Written by: Morgan Lennon
Oprah has been telling us about it for years. There are countless books and cute journals devoted to it, and it's usually one of the first things we forget to practice - gratitude. But despite its buzzword status, expressing gratitude is a crucial component to living a fulfilled life. In fact, a study conducted by Dr. Robert A. Emmons of the University of California, reveals that cultivating gratitude can increase happiness levels by around 25 percent!
In 2006, psychologists Nansook Park and Christopher Peterson conducted an analysis of parents’ descriptions of their children’s strengths, and found that gratitude had the strongest relationship to life satisfaction. So how do we teach our children to practice gratitude when we struggle to do it as adults? It’s much easier than you think:
If you've ever spent time with babies and toddlers you know that the earliest form of learning is mimicking. When you smile the baby smiles, when you shake your head so does the baby. This phenomenon exists due to mirror neurons which are activated both when the individual engages in an act and when they watch an act. Or put more simply "monkey see, monkey do".
When your little one sees you modeling gratitude, their brain catalogues that just as if they had done it themselves. Using please and thank you, expressing gratitude to people in service industries, writing “Thank You” cards - all these actions imprint on your child’s brain. Even when you think they are totally oblivious to you because Sponge Bob is on, they are absorbing information.
Good manners and gratitude overlap
It might sound cliché, but the first step to learning gratitude is fake it till you make it. Have your children practice saying "please" and "thank you". The repetition of saying it enforces the idea that others are not required to do things for us, so we should be grateful.
By the age of 2-3, children can express gratitude for physical things. By age 4, they start to understand intangible things like gratitude for joy, kindness, etc. Children who engage in “gratitude behaviors” are much more likely to internalize those feelings and develop true thankfulness.
Let them help
Studies have shown that children who have no chores or are not responsible for the care of their rooms or pets, are far less likely to feel grateful for their parents. That’s right. The more you do for them, the less they appreciate you.
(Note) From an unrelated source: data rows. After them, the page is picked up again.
(** * apicache: admission policy, cache store and proxy handler of [app.py]

    A shallow embedding of [app.py] together with the small parts of the
    Python runtime it relies on ([str] methods, [json.loads], [hashlib.sha256],
    [urllib.parse.urlencode], one [sqlite3] table).

    Python [str] values are represented by their UTF-8 encoding as a Rocq
    [string]: every string operation the program performs ([lstrip],
    [startswith] with ASCII prefixes, JSON scanning, [encode()]) acts the same
    way on that encoding. *)

From Stdlib Require Import String Ascii ZArith List Bool Lia.
Import ListNotations.

#[local] Set Warnings "-register-all".

Local Open Scope string_scope.
Local Open Scope Z_scope.

(** ** Python exceptions and results *)

(** The exception classes that can reach the handlers of [app.py]. *)
Inductive exn : Type :=
| JSONDecodeError
| KeyError
| TypeError
| UnicodeDecodeError
| SqliteError
| HTTPError (code : Z)
| URLError
| OtherException (class_name : string).

(** The result of evaluating a Python expression: a value or a raised
    exception. *)
Inductive outcome (A : Type) : Type :=
| Return (a : A)
| Raise (e : exn).

Arguments Return {A} a.
Arguments Raise {A} e.

Definition bind {A B : Type} (m : outcome A) (k : A -> outcome B) : outcome B :=
  match m with
  | Return a => k a
  | Raise e => Raise e
  end.

Notation "x <- m ;; k" := (bind m (fun x => k))
  (at level 61, m at next level, right associativity).

(** [try: m  except classes: h] where [classes] is a predicate on the raised
    exception. *)
Definition try_except {A : Type} (m : outcome A) (catches : exn -> bool)
    (h : outcome A) : outcome A :=
  match m with
  | Return a => Return a
  | Raise e => if catches e then h else Raise e
  end.

(** ** [str] methods *)

Module PyStr.

(** [s.lstrip("/")] *)
Fixpoint lstrip_slash (s : string) : string :=
  match s with
  | String c s' => if Ascii.eqb c "/" then lstrip_slash s' else s
  | EmptyString => EmptyString
  end.

(** [s.startswith(p)] *)
Definition startswith (s p : string) : bool := String.prefix p s.

(** [needle in s] for strings: substring test. *)
Fixpoint contains (needle s : string) : bool :=
  String.prefix needle s ||
  match s with
  | EmptyString => false
  | String _ s' => contains needle s'
  end.

(** Truthiness of a [str]: non-empty. *)
Definition truthy (s : string) : bool :=
  match s with
  | EmptyString => false
  | String _ _ => true
  end.

End PyStr.

(** ** Python values produced by [json.loads] *)

(** A Python [float]: an IEEE 754 binary64 value.  A finite value is kept as
    the exact dyadic number [m * 2^e]. *)
Inductive pyfloat : Type :=
| FNan
| FInf (negative : bool)
| FFinite (m e : Z).

Inductive pyval : Type :=
| PyNone
| PyBool (b : bool)
| PyInt (n : Z)
| PyFloat (f : pyfloat)
| PyStr (s : string)
| PyList (items : list pyval)
| PyDict (pairs : list (string * pyval)).

Module PyVal.

(** Comparison of a float with an int; Python compares the two exactly.
    [None] stands for an unordered pair (NaN). *)
Definition float_compare_int (f : pyfloat) (n : Z) : option comparison :=
  match f with
  | FNan => None
  | FInf true => Some Lt
  | FInf false => Some Gt
  | FFinite m e =>
      if 0 <=? e then Some (Z.compare (m * 2 ^ e) n)
      else Some (Z.compare m (n * 2 ^ (- e)))
  end.

(** The numeric view of a value in a comparison with an int, when it has
    one ([bool] is a subclass of [int]). *)
Definition compare_int (v : pyval) (n : Z) : outcome (option comparison) :=
  match v with
  | PyInt k => Return (Some (Z.compare k n))
  | PyBool b => Return (Some (Z.compare (if b then 1 else 0) n))
  | PyFloat f => Return (float_compare_int f n)
  | PyNone | PyStr _ | PyList _ | PyDict _ => Raise TypeError
  end.

(** [v == n] for an int literal [n]: never raises; values of other types
    are simply unequal. *)
Definition eq_int (v : pyval) (n : Z) : bool :=
  match compare_int v n with
  | Return (Some Eq) => true
  | _ => false
  end.

(** [v >= n] *)
Definition ge_int (v : pyval) (n : Z) : outcome bool :=
  c <- compare_int v n ;;
  Return match c with
         | Some Eq | Some Gt => true
         | _ => false
         end.

(** [v < n] *)
Definition lt_int (v : pyval) (n : Z) : outcome bool :=
  c <- compare_int v n ;;
  Return match c with
         | Some Lt => true
         | _ => false
         end.

Fixpoint dict_get (pairs : list (string * pyval)) (key : string)
    : option pyval :=
  match pairs with
  | [] => None
  | (k, v) :: rest => if String.eqb k key then Some v else dict_get rest key
  end.

(** [d[key] = value] on a dict kept in insertion order. *)
Fixpoint dict_set (pairs : list (string * pyval)) (key : string)
    (value : pyval) : list (string * pyval) :=
  match pairs with
  | [] => [(key, value)]
  | (k, v) :: rest =>
      if String.eqb k key then (k, value) :: rest
      else (k, v) :: dict_set rest key value
  end.

(** [key in v] for a [str] key. *)
Definition contains (key : string) (v : pyval) : outcome bool :=
  match v with
  | PyDict pairs =>
      Return match dict_get pairs key with Some _ => true | None => false end
  | PyList items =>
      Return (existsb (fun x => match x with
                                | PyStr s => String.eqb s key
                                | _ => false
                                end) items)
  | PyStr s => Return (PyStr.contains key s)
  | PyNone | PyBool _ | PyInt _ | PyFloat _ => Raise TypeError
  end.

(** [v[key]] for a [str] key. *)
Definition getitem (v : pyval) (key : string) : outcome pyval :=
  match v with
  | PyDict pairs =>
      match dict_get pairs key with
      | Some x => Return x
      | None => Raise KeyError
      end
  | _ => Raise TypeError
  end.

End PyVal.

(** ** [json.loads]

    The decoder of the standard library with its default settings
    ([strict=True], [NaN], [Infinity] and [-Infinity] accepted), following
    [scan_once], [JSONObject], [JSONArray] and [scanstring] of
    [json.decoder]/[json.scanner]. Every syntax error is a [JSONDecodeError].
    The limits of the interpreter (recursion depth, the digit limit of
    [int()]) are outside the model. *)

Module Json.

Definition dquote : ascii := "034"%char.
Definition backslash : ascii := "092"%char.

Definition code (c : ascii) : Z := Z.of_N (N_of_ascii c).
Definition chr (n : Z) : ascii := ascii_of_N (Z.to_N n).

Definition is_ws (c : ascii) : bool :=
  let n := code c in (n =? 32) || (n =? 9) || (n =? 10) || (n =? 13).

Fixpoint skip_ws (s : string) : string :=
  match s with
  | String c s' => if is_ws c then skip_ws s' else s
  | EmptyString => EmptyString
  end.

Definition is_digit (c : ascii) : bool :=
  let n := code c in (48 <=? n) && (n <=? 57).

(** The longest prefix of digits, and what follows it. *)
Fixpoint span_digits (s : string) : string * string :=
  match s with
  | String c s' =>
      if is_digit c then
        let (ds, rest) := span_digits s' in (String c ds, rest)
      else (EmptyString, s)
  | EmptyString => (EmptyString, EmptyString)
  end.

Fixpoint digits_value (acc : Z) (ds : string) : Z :=
  match ds with
  | String c ds' => digits_value (10 * acc + (code c - 48)) ds'
  | EmptyString => acc
  end.

(** What follows [p] in [s], when [s] starts with [p]. *)
Fixpoint strip_prefix (p s : string) : option string :=
  match p with
  | EmptyString => Some s
  | String a p' =>
      match s with
      | String b s' => if Ascii.eqb a b then strip_prefix p' s' else None
      | EmptyString => None
      end
  end.

(** *** Numbers *)

(** [floor (log2 (a / b))] for positive [a] and [b]. *)
Definition binary_exponent (a b : Z) : Z :=
  let k := Z.log2 a - Z.log2 b in
  let reaches := if 0 <=? k then b * 2 ^ k <=? a else b <=? a * 2 ^ (- k) in
  if reaches then k else k - 1.

(** The binary64 value nearest to [a / b] (ties to even), for positive [a]
    and [b]: what [float()] returns for a decimal literal. *)
Definition round_binary64 (negative : bool) (a b : Z) : pyfloat :=
  let q := Z.max (binary_exponent a b - 52) (-1074) in
  let num := if 0 <=? q then a else a * 2 ^ (- q) in
  let den := if 0 <=? q then b * 2 ^ q else b in
  let n0 := num / den in
  let r := num mod den in
  let n := if 2 * r <? den then n0
           else if den <? 2 * r then n0 + 1
           else if Z.even n0 then n0 else n0 + 1 in
  if (971 <? q) || ((q =? 971) && (2 ^ 53 <=? n)) then FInf negative
  else FFinite (if negative then - n else n) q.

(** [float(text)] for the literal [mantissa * 10^e10] whose mantissa has
    [ndigits] digits. *)
Definition float_of_decimal (negative : bool) (mantissa : Z) (ndigits : Z)
    (e10 : Z) : pyfloat :=
  if mantissa =? 0 then FFinite 0 0
  else if 310 <? e10 + ndigits then FInf negative
  else if e10 + ndigits <? -330 then FFinite 0 0
  else if 0 <=? e10 then round_binary64 negative (mantissa * 10 ^ e10) 1
  else round_binary64 negative mantissa (10 ^ (- e10)).

(** The fraction group [(\.\d+)?]. *)
Definition match_frac (s : string) : option (string * string) :=
  match s with
  | String "." s' =>
      match span_digits s' with
      | (EmptyString, _) => None
      | (ds, rest) => Some (ds, rest)
      end
  | _ => None
  end.

(** The exponent group [([eE][-+]?\d+)?]. *)
Definition match_exp (s : string) : option (Z * string) :=
  match s with
  | String c s' =>
      if (code c =? 101) || (code c =? 69) then
        let (negative, s'') :=
          match s' with
          | String "-" t => (true, t)
          | String "+" t => (false, t)
          | _ => (false, s')
          end in
        match span_digits s'' with
        | (EmptyString, _) => None
        | (ds, rest) =>
            let e := digits_value 0 ds in
            Some (if negative then - e else e, rest)
        end
      else None
  | EmptyString => None
  end.

(** The sign [-?]. *)
Definition match_sign (s : string) : bool * string :=
  match s with
  | String "-" t => (true, t)
  | _ => (false, s)
  end.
Giving children autonomy not only encourages social and emotional development, but cultivates thankfulness. While it can be difficult to let them clean parts of the house (and I use the term “clean” loosely) or let them complete a task that you could do 100 times faster, it’s important for them to understand the amount of work that goes into their lifestyle. The more that they can experience hard work, the more grateful they are when someone else does it for them.
Less stuff more surprises
A trip to Target with your child can be a minefield for a parent. "I want this!", "Can I have that?", "You never let me get anything!" Sound familiar?
By nature, kids are egocentric and have not developed the part of their brain that is used for self-control and long-term planning. As any parent will tell you, the day after a holiday or birthday, half of their “must have” toys have already been discarded. Turns out, in this case, more isn’t better.
Studies have shown that children who receive fewer gifts tend to report higher rates of happiness and gratitude. What makes those rates even higher are surprises! Receiving a new toy or small gift for no reason, making their birthday “gifting” a scavenger hunt, or surprising them with a fun trip - these are the things that kids are grateful for. As we approach the holiday season, try not to focus on giving your child a ton of gifts, but rather making the gift an interactive and fun experience.
Have a moment of gratefulness everyday
Much like good manners, developing gratitude in your child takes work. When acknowledging our thankfulness is made into daily practice, it becomes second nature. One of the most successful ways to do that is to create a gratitude journal that you complete every day as a family. Have your child write a short sentence to describe what they are grateful for, tell them what you are grateful for, and make it part of your nightly routine.
Take a moment to give back
One of the greatest ways to develop gratitude in your child is to have them participate in giving back. We are excited to partner with Food Bank NYC this holiday season to run our annual food drive.
This is a great way to explain to your kids that there are others who go without all the things you need in daily life. Talk to them about how many children in NYC don't have the food they need. Ask them what foods they think the kids would like to eat. Have your child pick out some of their favorite foods in the grocery store and bring them in for donation. This is a great way to show your children gratitude in a real tangible way!